Except for a few diseases of molecular mimicry such as rheumatic fever, post-streptococcal glomerulonephritis in children, and gluten-sensitive enteropathy, the cause of autoimmune diseases is unknown. Most autoimmune diseases are remitting-relapsing and the pathophysiology of either the initial attack or subsequent relapses is a mystery. Migraine headaches in systemic lupus erythematosus patients are statistically associated with disease activity, i.e. the patients with bad lupus are the ones who get migraine. T lymphocytes reactive against self are normally suppressed by immunoregulatory T cells (Tregs), but suppression can be broken by CD28 ligation of Tregs. This raises intracellular levels of H2O2, which is a second messenger in the CD28 signaling cascade.
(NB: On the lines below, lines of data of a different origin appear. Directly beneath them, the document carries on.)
Lemma find_blocked data n : blocked (user_devicefind_recv data n).
Proof.
  assert (blocked own_address) by (unfold own_address, address_of, the_find; auto 30 with blocked).
  assert (forall i hw, blocked (find_reply i hw)).
  { intros i hw. unfold find_reply, the_find. do 4 (apply blocked_bind; [auto with blocked|intros ?]). apply blocked_bind; [auto with blocked|intros r].
    apply blocked_if; [auto with blocked|]. destruct (remot_info _) as [remote port]. auto 20 with blocked. }
  unfold user_devicefind_recv. apply blocked_bind; [done|]. intros [i hw]. destruct data; [|auto with blocked]. cbv zeta. auto 30 with blocked.
Qed.
Lemma device_timer_blocked f : blocked (device_timer_fires false f).
Proof.
  assert (forall p, blocked (user_esp_platform_wait_time_overflow_check p)) by (intros p; unfold user_esp_platform_wait_time_overflow_check, the_wait; auto 30 with blocked).
  pose proof timer_action_blocked. unfold device_timer_fires, user_esp_platform_device_action, the_wait. cbn [swhen]. destruct f; auto 30 with blocked.
Qed.
Lemma web_timer_blocked : blocked (restart_10ms_cb (user_esp_platform_check_ip (X := demo))).
Proof.
  pose proof check_ip_blocked. unfold restart_10ms_cb, the_sta, the_ap. apply blocked_bind; [auto with blocked|]. intros [[ty [c|]]|]; [|destruct ty; auto 20 with blocked|auto with blocked].
  destruct ty; auto 40 with blocked.
Qed.
Lemma handle_blocked i : blocked (handle garbage i).
Proof.
  destruct i; cbn [handle].
  - apply beacon_blocked.
  - apply dns_found_blocked.
  - apply connected_blocked.
  - unfold user_esp_platform_sent_cb. auto with blocked.
  - unfold user_esp_platform_upgrade_rsp, send_packet. auto 40 with blocked.
  - apply web_recv_blocked.
  - apply web_timer_blocked.
  - apply scan_cb_blocked.
  - apply upgrade_check_blocked.
  - unfold local_upgrade_deinit. auto 20 with blocked.
  - apply find_blocked.
  - apply lamp_timer_blocked.
  - apply device_timer_blocked.
Qed.
End Blocked.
Migraine headaches are often accompanied by systemic platelet activation and a brief but intense platelet oxidative burst which raises extracellular H2O2 levels to the point where H2O2 diffusing passively across lymphocyte cell membranes can raise intracellular H2O2 sufficiently to turn off regulatory T cell function via the CD28 signaling cascade. Passive diffusion of H2O2 mimics the effect of H2O2 formation triggered by CD28 ligation. This eliminates the immunosuppressive hold of Tregs on self-reactive T cells and the development or worsening of autoimmune disease ensues spontaneously.